╭─ MATERIAL TO PROCESS

Definition security_custom : custom := union_custom security_arm security_set (fun d node _ => security_read d node) security_write.

Definition bridge_fields : ffields := fields [
  ("members", 0, F_STR_LIST);
  ("stp", 0, F_BOOL false);
  ("forward_delay", 0, OPT_INT_IN R_U32);
  ("hello_time", 0, OPT_INT_IN R_U32);
  ("ageing_time", 0, OPT_INT_IN R_U32);
  ("priority", 0, OPT_INT_IN R_U16);
  ("vlan_filtering", 0, F_BOOL false)].
Definition bridge_type : ftype := FType "bridge" bridge_fields (Some (bytes "kind")).

Definition bond_fields : ffields := fields [
  ("members", NCFG_FF_REQUIRED, F_STR_LIST);
  ("mode", 0, F_ENUM bond_mode_set NCFG_BOND_MODE_ACTIVE_BACKUP);
  ("miimon", 0, OPT_INT_IN R_U32)].
Definition bond_type : ftype := FType "bond" bond_fields (Some (bytes "kind")).

Definition vlan_fields : ffields := fields [
  ("parent", NCFG_FF_REQUIRED, F_STR);
  ("id", NCFG_FF_REQUIRED, INT_IN R_U16 0);
  ("protocol", 0, F_ENUM vlan_protocol_set NCFG_VLAN_PROTOCOL_DOT1Q)].
Definition vlan_type : ftype := FType "vlan" vlan_fields (Some (bytes "kind")).

Definition vxlan_fields : ffields := fields [
  ("id", NCFG_FF_REQUIRED, INT_IN R_U32 0);
  ("parent", 0, F_STR);
  ("local", 0, F_CUSTOM address_text);
  ("remote", 0, F_CUSTOM address_text);
  ("port", 0, OPT_INT_IN R_U16)].
Definition vxlan_type : ftype := FType "vxlan" vxlan_fields (Some (bytes "kind")).
Definition public_key_read (d : doc) (node : Z) : R (list Z) :=
  match json_string d node with
  | None => refuse (REFUSED "a key is 44 characters of base64")
  | Some text => match key_parse text with inl _ => refuse (REFUSED "a key is base64") | inr key => ret key end
  end.

Definition public_key_write (key : list Z) : list call := [STRING (Some (key_render key))].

╰─

*PROBLEM STATEMENT:* Within the material above, copy exactly the lines from the line that holds "0, OPT_INT_IN R_U16);" up to and including the line that holds "0, OPT_INT_IN R_U32)].".

*ANSWER FOR THE TASK:*
  ("priority", 0, OPT_INT_IN R_U16);
  ("vlan_filtering", 0, F_BOOL false)].
Definition bridge_type : ftype := FType "bridge" bridge_fields (Some (bytes "kind")).

Definition bond_fields : ffields := fields [
  ("members", NCFG_FF_REQUIRED, F_STR_LIST);
  ("mode", 0, F_ENUM bond_mode_set NCFG_BOND_MODE_ACTIVE_BACKUP);
  ("miimon", 0, OPT_INT_IN R_U32)].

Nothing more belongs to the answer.